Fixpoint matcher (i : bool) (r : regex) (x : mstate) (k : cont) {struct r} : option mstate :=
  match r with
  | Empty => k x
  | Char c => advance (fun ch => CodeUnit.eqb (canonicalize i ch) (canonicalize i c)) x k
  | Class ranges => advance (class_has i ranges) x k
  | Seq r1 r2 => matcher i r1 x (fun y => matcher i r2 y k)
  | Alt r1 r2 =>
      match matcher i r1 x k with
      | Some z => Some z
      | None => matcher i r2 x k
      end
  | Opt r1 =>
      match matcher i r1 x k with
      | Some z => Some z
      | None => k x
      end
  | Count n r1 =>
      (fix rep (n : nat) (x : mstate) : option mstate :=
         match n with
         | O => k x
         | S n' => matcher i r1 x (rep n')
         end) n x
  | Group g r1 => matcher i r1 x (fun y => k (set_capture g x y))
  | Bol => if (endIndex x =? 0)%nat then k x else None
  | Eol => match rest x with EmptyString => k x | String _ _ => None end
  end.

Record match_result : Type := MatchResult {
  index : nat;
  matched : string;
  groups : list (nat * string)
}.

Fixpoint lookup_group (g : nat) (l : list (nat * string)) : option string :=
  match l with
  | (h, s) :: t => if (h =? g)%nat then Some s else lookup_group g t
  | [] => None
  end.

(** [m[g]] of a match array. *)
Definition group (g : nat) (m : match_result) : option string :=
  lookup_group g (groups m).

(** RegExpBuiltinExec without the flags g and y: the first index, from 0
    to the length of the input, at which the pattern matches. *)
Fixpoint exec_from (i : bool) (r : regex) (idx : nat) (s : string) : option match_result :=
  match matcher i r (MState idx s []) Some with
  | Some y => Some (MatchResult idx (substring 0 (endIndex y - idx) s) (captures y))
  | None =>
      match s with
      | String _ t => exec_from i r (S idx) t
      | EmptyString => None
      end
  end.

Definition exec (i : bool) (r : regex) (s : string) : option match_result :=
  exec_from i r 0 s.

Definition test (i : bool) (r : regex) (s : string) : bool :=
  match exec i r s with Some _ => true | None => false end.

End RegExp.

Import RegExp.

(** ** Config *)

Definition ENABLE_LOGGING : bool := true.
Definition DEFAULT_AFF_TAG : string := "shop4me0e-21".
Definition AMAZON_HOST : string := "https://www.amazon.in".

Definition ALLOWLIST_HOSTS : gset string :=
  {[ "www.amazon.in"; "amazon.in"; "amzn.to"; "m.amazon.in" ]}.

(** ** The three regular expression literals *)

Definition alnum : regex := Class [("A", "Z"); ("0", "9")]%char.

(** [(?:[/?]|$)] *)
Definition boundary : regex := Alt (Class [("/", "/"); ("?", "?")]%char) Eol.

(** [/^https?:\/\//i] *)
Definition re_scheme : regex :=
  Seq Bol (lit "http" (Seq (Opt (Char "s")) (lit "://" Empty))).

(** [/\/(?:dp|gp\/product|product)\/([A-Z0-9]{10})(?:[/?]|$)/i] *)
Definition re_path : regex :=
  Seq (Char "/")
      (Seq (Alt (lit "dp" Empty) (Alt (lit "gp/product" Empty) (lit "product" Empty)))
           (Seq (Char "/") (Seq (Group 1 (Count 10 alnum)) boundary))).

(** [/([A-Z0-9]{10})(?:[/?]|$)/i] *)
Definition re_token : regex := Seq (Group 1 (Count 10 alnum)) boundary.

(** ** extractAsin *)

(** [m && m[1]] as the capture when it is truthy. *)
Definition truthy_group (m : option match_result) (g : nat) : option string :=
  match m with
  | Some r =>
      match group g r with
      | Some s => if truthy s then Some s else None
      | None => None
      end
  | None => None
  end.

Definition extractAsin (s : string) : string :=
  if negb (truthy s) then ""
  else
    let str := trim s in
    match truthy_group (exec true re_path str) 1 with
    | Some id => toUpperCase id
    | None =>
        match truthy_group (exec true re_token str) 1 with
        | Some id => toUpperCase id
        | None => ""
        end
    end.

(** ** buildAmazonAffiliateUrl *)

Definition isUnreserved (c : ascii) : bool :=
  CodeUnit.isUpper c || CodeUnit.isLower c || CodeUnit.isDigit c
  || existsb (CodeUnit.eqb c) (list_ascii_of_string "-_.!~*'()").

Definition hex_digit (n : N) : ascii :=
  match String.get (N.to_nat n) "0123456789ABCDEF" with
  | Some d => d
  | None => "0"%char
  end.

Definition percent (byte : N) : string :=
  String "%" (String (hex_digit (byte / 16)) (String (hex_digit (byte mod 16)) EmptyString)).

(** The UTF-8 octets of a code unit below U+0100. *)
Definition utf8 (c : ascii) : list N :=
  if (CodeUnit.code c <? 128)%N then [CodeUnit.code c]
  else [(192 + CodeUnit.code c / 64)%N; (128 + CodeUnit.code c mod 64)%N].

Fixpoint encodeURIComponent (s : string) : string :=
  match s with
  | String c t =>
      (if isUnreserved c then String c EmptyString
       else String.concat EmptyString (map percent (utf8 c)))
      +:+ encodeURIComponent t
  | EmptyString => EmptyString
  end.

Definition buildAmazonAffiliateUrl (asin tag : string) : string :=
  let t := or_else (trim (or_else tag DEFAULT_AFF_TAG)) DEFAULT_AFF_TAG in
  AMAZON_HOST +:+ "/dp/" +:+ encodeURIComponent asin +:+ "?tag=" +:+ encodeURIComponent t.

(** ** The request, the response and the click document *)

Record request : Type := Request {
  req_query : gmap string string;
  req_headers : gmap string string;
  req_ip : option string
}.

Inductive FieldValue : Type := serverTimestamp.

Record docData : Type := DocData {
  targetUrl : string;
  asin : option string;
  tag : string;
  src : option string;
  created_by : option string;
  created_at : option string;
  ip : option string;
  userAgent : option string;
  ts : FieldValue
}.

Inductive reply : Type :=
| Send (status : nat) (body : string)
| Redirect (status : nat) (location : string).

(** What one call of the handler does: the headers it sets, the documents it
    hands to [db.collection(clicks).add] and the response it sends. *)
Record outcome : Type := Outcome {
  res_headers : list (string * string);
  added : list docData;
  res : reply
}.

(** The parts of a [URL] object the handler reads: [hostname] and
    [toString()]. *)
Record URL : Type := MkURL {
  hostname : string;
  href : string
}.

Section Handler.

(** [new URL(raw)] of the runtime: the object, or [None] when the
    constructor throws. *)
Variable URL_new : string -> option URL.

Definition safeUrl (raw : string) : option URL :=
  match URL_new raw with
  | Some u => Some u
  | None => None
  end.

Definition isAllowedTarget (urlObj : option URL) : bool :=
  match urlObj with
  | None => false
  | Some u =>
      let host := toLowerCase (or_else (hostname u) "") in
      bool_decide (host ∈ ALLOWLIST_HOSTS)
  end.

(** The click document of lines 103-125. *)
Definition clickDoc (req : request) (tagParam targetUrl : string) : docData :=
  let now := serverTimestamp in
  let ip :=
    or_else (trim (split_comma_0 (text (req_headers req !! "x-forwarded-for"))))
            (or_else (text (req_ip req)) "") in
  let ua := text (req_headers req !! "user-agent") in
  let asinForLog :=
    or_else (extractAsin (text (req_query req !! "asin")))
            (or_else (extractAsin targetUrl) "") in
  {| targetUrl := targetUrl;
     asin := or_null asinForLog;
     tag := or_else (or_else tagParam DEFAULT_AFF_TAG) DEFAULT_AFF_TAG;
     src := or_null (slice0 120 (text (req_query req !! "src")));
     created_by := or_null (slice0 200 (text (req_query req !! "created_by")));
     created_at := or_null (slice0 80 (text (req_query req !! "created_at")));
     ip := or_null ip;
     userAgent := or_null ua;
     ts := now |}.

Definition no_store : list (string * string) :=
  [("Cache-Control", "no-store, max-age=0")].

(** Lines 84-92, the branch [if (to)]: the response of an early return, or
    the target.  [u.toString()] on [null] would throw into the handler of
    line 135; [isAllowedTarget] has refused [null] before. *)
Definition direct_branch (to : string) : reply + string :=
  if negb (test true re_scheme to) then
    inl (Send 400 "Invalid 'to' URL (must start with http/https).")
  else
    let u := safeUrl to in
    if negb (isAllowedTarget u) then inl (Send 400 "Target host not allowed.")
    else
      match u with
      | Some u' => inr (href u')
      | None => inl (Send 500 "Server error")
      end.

•••••

WORK REQUEST:
Please return exactly the lines from the first line of the material through the one with "(set_capture g x y))", and no lines after it.

EXERCISE RESPONSE:
Fixpoint matcher (i : bool) (r : regex) (x : mstate) (k : cont) {struct r} : option mstate :=
  match r with
  | Empty => k x
  | Char c => advance (fun ch => CodeUnit.eqb (canonicalize i ch) (canonicalize i c)) x k
  | Class ranges => advance (class_has i ranges) x k
  | Seq r1 r2 => matcher i r1 x (fun y => matcher i r2 y k)
  | Alt r1 r2 =>
      match matcher i r1 x k with
      | Some z => Some z
      | None => matcher i r2 x k
      end
  | Opt r1 =>
      match matcher i r1 x k with
      | Some z => Some z
      | None => k x
      end
  | Count n r1 =>
      (fix rep (n : nat) (x : mstate) : option mstate :=
         match n with
         | O => k x
         | S n' => matcher i r1 x (rep n')
         end) n x
  | Group g r1 => matcher i r1 x (fun y => k (set_capture g x y))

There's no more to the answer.